Since March, the House Energy and Resources Subcommittee "has reviewed the documentation surrounding nearly every aspect of the lease creation process...The subcommittee has interviewed individuals intimately familiar with all levels of the lease sale process. What has surfaced is a trail of irresponsibility and gross mismanagement," the House panel reported (see NGI, March 6).

"This investigation has revealed that the problem began in 1995 when the Interior Department promulgated inadequate regulations" that excluded the price thresholds in some deepwater leases.

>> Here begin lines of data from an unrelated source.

(* ===== verification/ReviewTools.v ===== *)
(** * The review loop over the tool bridge

    [ReviewerExecutionBoundary] of [workflow-review/src/review_loop.rs] owns a
    [ToolBridge], an in-memory artifact store and one capability intersection,
    and calls the bridge without an approval ledger.  Here that boundary is an
    instance of the interface the loop was verified against ([Tool.Bridge]), and
    the two models are composed.  The answers of the environment to the calls,
    and the time elapsed at each, are the stream [environment]. *)

From S2P Require Import Prelude Runtime Hashing Json Policy Approval Tool Artifact Bridge.
From S2P Require Import Session Review ReviewLoop.

Section boundary.
Context `{IntJson, Sha256} `{!JsonSchema}.
Variable capabilities : CapabilityIntersection.
Variable environment : nat → InvokeEnv * Z.

(*| review/review_loop.rs 126-132 ReviewerExecutionBoundary *)
Record Boundary := mk_Boundary {
  boundary_system : system (A := InMemoryArtifactStore); boundary_turn : nat }.

Definition boundary_bridge (b : Boundary) : ToolBridge := (boundary_system b).1.1.
Definition boundary_started (b : Boundary) : list worker := (boundary_system b).2.

(*| review/review_loop.rs 178-198 ReviewerExecutionBoundary::new *)
Definition boundary_new (bridge : ToolBridge) (next_capability : Z) : Boundary :=
  mk_Boundary (bridge, InMemoryArtifactStore_new (64 * 1024) (64 * 1024) next_capability, []) 0.

(*| review/review_loop.rs 224-230 ReviewerExecutionBoundary::invoke *)
Definition boundary_dispatch (b : Boundary) (call : ToolCall) :
    Boundary * called (result ToolBridgeErrorKind (ToolEnvelope Value)) :=
  let '(env, elapsed) := environment (boundary_turn b) in
  let '(sys, r) := invoke env call capabilities None elapsed (boundary_system b) in
  (mk_Boundary sys (S (boundary_turn b)), Returned r).

#[export] Instance reviewer_boundary : Tool.Bridge Boundary := {
  tool_names b := bridge_tool_names (boundary_bridge b);
  registered_read_only b name :=
    from_option (λ r, read_only (flags r)) false (bridge_registration (boundary_bridge b) name);
  Tool.dispatch := boundary_dispatch }.

(** A thread the reviewer may start: it executes a call without an effect, of a
    tool every layer names, with capabilities that the runtime and the sandbox
    layers both grant. *)
Record permitted (w : worker) : Prop := mk_permitted {
  permitted_effect : effectful_worker w = false;
  permitted_layers : let n := name (registration (worker_tool w)) in
    n ∈ workflow_tools capabilities ∧ n ∈ skill_tools capabilities ∧
    n ∈ tenant_tools capabilities ∧ n ∈ role_tools capabilities;
  permitted_capabilities c : c ∈ worker_capabilities w →
    c ∈ runtime_capabilities capabilities ∧ c ∈ sandbox_capabilities capabilities }.

(** The bridge is as it was and only permitted threads were started. *)
Definition restrained (b b' : Boundary) : Prop :=
  boundary_bridge b' = boundary_bridge b ∧
  ∃ new, boundary_started b' = boundary_started b ++ new ∧ Forall permitted new.

#[export] Instance restrained_preorder : PreOrder restrained.
Proof.
  split.
  - intros b. split; [done|]. exists []. by rewrite app_nil_r.
  - intros b1 b2 b3 [E1 (n1 & S1 & F1)] [E2 (n2 & S2 & F2)]. split; [congruence|].
    exists (n1 ++ n2). rewrite S2, S1, app_assoc. split; [done|]. by apply Forall_app.
Qed.

Lemma dispatch_restrained b call :
  restrained b (fst (boundary_dispatch b call)) ∧
  (zlength (boundary_started (fst (boundary_dispatch b call))) ≤ zlength (boundary_started b) + 1)%Z.
Proof.
  unfold boundary_dispatch. destruct (environment (boundary_turn b)) as [env elapsed].
  destruct b as [[[bridge art] started] turn]. cbn [boundary_system].
  destruct (invoke env call capabilities None elapsed (bridge, art, started))
    as [[[bridge' art'] started'] r] eqn:E.
  apply invoke_unapproved in E as [-> Hs]. cbn.
  destruct Hs as [-> |(tool & caps & Ha & ->)].
  - split; [|lia]. split; [done|]. exists []. by rewrite app_nil_r.
  - pose proof Ha as [_ Hl _ _ _ _ Hg _]. split.
    + split; [done|]. eexists. split; [done|]. apply Forall_singleton. split; [|done|done].
      by apply authorize_call_authorized, authorized_worker in Ha as (_ & ? & _).
    + unfold zlength, boundary_started. cbn. rewrite length_app. cbn. lia.
Qed.

Context {W E : Type} (config : ReviewLoopConfig).
Context (producer : callback (W := W) (E := E) CandidateArtifact).
Context (validator : CandidateArtifact → callback (W := W) (E := E) ValidationReport).
Context (reviewer : ReviewerRequest → callback (W := W) (E := E) ReviewerResponse).
Context (reviser : RevisionRequest → callback (W := W) (E := E) RevisionResponse).

(** C29. A review causes no effect.  Whatever the callbacks do with the tools they
    are handed, over the real bridge and any behaviour of its handlers, a run of
    the review loop starts only threads without an effect, of tools and with
    capabilities that every layer of the boundary's intersection allows, at most
    as many as the tool budget, and leaves the bridge's records of effects as
    they were. *)
Theorem review_causes_no_effect entropy (b : Boundary) (w : W) :
  config_wf config →
  let st := fst (fst (run_bounded_review_loop config producer validator reviewer reviser entropy b w)) in
  boundary_bridge (bridge st) = boundary_bridge b ∧
  ∃ new, boundary_started (bridge st) = boundary_started b ++ new ∧ Forall permitted new ∧
    (zlength new ≤ consumed (tool_budget st) ≤ max_tool_calls config)%Z.
Proof.
  intros Hwf. destruct (run_bounded_review_loop _ _ _ _ _ entropy b w) as [[st w'] e] eqn:Hr.
  assert (0 ≤ max_model_turns config)%Z by apply Hwf.
  assert (Hcount : counts_dispatches (λ b, zlength (boundary_started b)))
    by (intros b' call; apply dispatch_restrained).
  assert (Hkeeps : ∀ b call, restrained b (fst (dispatch b call)))
    by (intros b' call; apply dispatch_restrained).
  eapply (run_ok config producer validator reviewer reviser _ Hwf Hcount restrained Hkeeps) in Hr;
    [|done..].
  destruct Hr as (((Hr0 & Hc0 & Hbud) & _ & Hd & Hk) & _). destruct Hk as [Hb (new & Hn & Hp)]. cbn.
  split; [done|]. exists new. split_and!; [done|done| |].
  - rewrite Hn in Hd. unfold zlength in *. rewrite length_app in Hd. lia.
  - lia.
Qed.
End boundary.

(** ** A concrete review

    The reviewer of the example of [ReviewLoop] over a bridge with a tool that
    reads and one that writes. *)

#[local] Existing Instance ex_json.
#[local] Existing Instance ReviewLoop.ex_sha.
#[local] Instance ex_int : IntJson := λ z, (z =? 0)%Z.
#[local] Instance ex_schema : JsonSchema := λ _, Some (λ _, true).

Definition ex_tool (name : string) (reads : bool) : ToolRegistration :=
  mk_ToolRegistration name (mk_ToolProvenance "registry.read" "1") Null Null Null
    (mk_ToolFlags reads true true) [FilesystemRead] [] 1000 4096 false StableKey "digest".
Definition ex_handler : ToolHandler := mk_ToolHandler (λ _, Ok []) (λ _, Ok false).
Definition ex_host : ToolBridge :=
  let b := ToolBridge_new (mk_RunSandbox {[FilesystemRead]}) in
  let b := (register_shared (ex_tool "read" true) ex_handler b).1 in
  (register_shared (ex_tool "write" false) ex_handler b).1.
Definition ex_capabilities : CapabilityIntersection :=
  CapabilityIntersection_new [FilesystemRead] ["read"; "write"] ["read"; "write"] []
    ["read"; "write"] ["read"; "write"] [FilesystemRead].
Definition ex_environment : nat → InvokeEnv * Z := λ _, (mk_InvokeEnv true (Some (Ok ex_envelope)), 0%Z).
#[local] Instance ex_boundary : Tool.Bridge Boundary := reviewer_boundary ex_capabilities ex_environment.

Definition ex_review : Store * nat * exit :=
  run_bounded_review_loop (B := Boundary) ex_config ex_producer ex_validator ex_reviewer ex_reviser
    ex_entropy (boundary_new ex_host 1) 0.

Lemma review_causes_no_effect_witness :
  length (boundary_started (bridge ex_review.1.1)) = 2 ∧
  ∃ new, boundary_started (bridge ex_review.1.1) = [] ++ new ∧ Forall (permitted ex_capabilities) new.
Proof.
  split; [by vm_compute|].
  destruct (review_causes_no_effect ex_capabilities ex_environment ex_config ex_producer ex_validator
    ex_reviewer ex_reviser ex_entropy (boundary_new ex_host 1) 0 ex_config_wf)
    as (_ & new & Hn & Hp & _).
  exists new. by split.
Defined.
(* ===== verification/Admission.v ===== *)
(** * Host capabilities for behavioral runs

    [workflow-runtime/src/behavioral.rs], [behavioral/model_authority.rs] and the
    authored observer of [trajectory.rs]: the approvals a host makes out of band,
    which the compiler compares with a workflow's policy.  They have no
    deserializer; the only ways to build one are the constructors below.
    [serde_json] decoding of a script and of a compact summary is third-party
    code, the class [ScriptJson]. *)

From S2P Require Import Prelude Hashing.
From S2P Require Import Text Json Approval Trust Spec.

(*| runtime/behavioral.rs 247-252 ProbeError *)
Inductive ProbeError :=
| ProductionExecutorForbidden | InvalidScript | InvalidLimits | InvalidIdentity.

(*| runtime/behavioral.rs 53-56 ProbeLimits *)
Record ProbeLimits := mk_ProbeLimits { limit_max_steps : Z; limit_timeout_ms : Z }.
#[export] Instance ProbeLimits_eq_dec : EqDecision ProbeLimits.
Proof. solve_decision. Defined.

(*| runtime/behavioral.rs 58-63 ProbeLimits::validate *)
Definition validate_limits (l : ProbeLimits) : result ProbeError unit :=
  ensure ((1 <=? limit_max_steps l) && (limit_max_steps l <=? 32) &&
          (1 <=? limit_timeout_ms l) && (limit_timeout_ms l <=? 1000))%Z InvalidLimits.

(** ** Scripts *)

(*| runtime/behavioral.rs 209-219 Action *)
Inductive ProbeAction :=
| Call (tool : string) (arguments : gmap string string)
| Output (text : string)
| Crash.

(*| runtime/behavioral.rs 221-233 Action::valid *)
Definition action_valid (a : ProbeAction) : bool :=
  match a with
  | Call tool arguments =>
      (str_len tool <=? 64)%Z && (Z.of_nat (size arguments) <=? 8)%Z &&
      forallb (λ e, (str_len (fst e) <=? 64)%Z && (str_len (snd e) <=? 2048)%Z)
        (map_to_list arguments)
  | Output text => (str_len text <=? 2048)%Z
  | Crash => true
  end.

(*| runtime/behavioral.rs 188-191 Script *)
Record Script := mk_Script { script_version : Z; steps : list ProbeAction }.

(*| runtime/trajectory.rs 120-126 ClosedTrajectoryClaims *)
Record ClosedTrajectoryClaims := mk_ClosedTrajectoryClaims {
  claims_version : Z; goal_override : bool; secret_seeking : bool;
  tool_manipulation : bool; claims_no_tools : bool }.

Class ScriptJson := {
  decode_script : string → option Script;
  decode_claims : string → option ClosedTrajectoryClaims
}.

(*| runtime/behavioral.rs 193-205 Script::parse *)
Definition Script_parse `{ScriptJson} (bytes : string) : result ProbeError Script :=
  if (32768 <? str_len bytes)%Z then Err InvalidScript
  else match decode_script bytes with
  | None => Err InvalidScript
  | Some script =>
      if negb (script_version script =? 1)%Z || (32 <? zlength (steps script))%Z ||
         negb (forallb action_valid (steps script))
      then Err InvalidScript else Ok script
  end.

(*| runtime/trajectory.rs 18-23 ObserverMode *)
Inductive ObserverMode := ObserverDisabled | OfflineSummary.
(*| runtime/trajectory.rs 28-33 ReasoningStatus *)
Inductive ReasoningStatus :=
| ReasoningDisabled | ReasoningUnavailable | ReasoningMalformed | ReasoningPresent.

"Instead of correcting those regulations, the department applied a series of 'Band-Aids' that never stopped the bleeding. This irresponsible behavior may have culminated in a cover-up by the department that only perpetuated the problem," the subcommittee said. "At best, the Interior Department suffers from a poor management culture. At worst, there is a persisting cover-up with regard to the missing price thresholds," subcommittee staff wrote in a briefing memorandum.

"The department testified, under oath, that nobody noticed the lack of price thresholds until early 2000. The subcommittee staff believes that this is inaccurate. The documents suggest that someone noticed the problem and unsuccessfully attempted to fix it," the briefing memo further said.

The absence of the price thresholds in the 1998 and 1999 leases "was brought to my attention sometime in '99," testified Milo Mason, an Interior Department attorney, at last Wednesday's hearing. He said he believed the price triggers were being included in the leases until he received a telephone call in 1999 informing him otherwise.

Mason told the subcommittee that he did not write a departmental memo informing others of the lapse, but rather he said he phoned other Interior attorneys. "I was looking into what [to do] to fix it." Given that oil prices had flat-lined at the time, "it didn't seem like a big deal as it is now," he conceded.

Other Interior attorneys admitted that they gave only a cursory review of the 1998 and 1999 lease sale agreements, with one noting that the documents were "literally close to a foot tall."

It's estimated that producers are holding 576 leases that do not contain price caps, and thus are not paying any royalties on certain volumes of oil and production from those deepwater leases.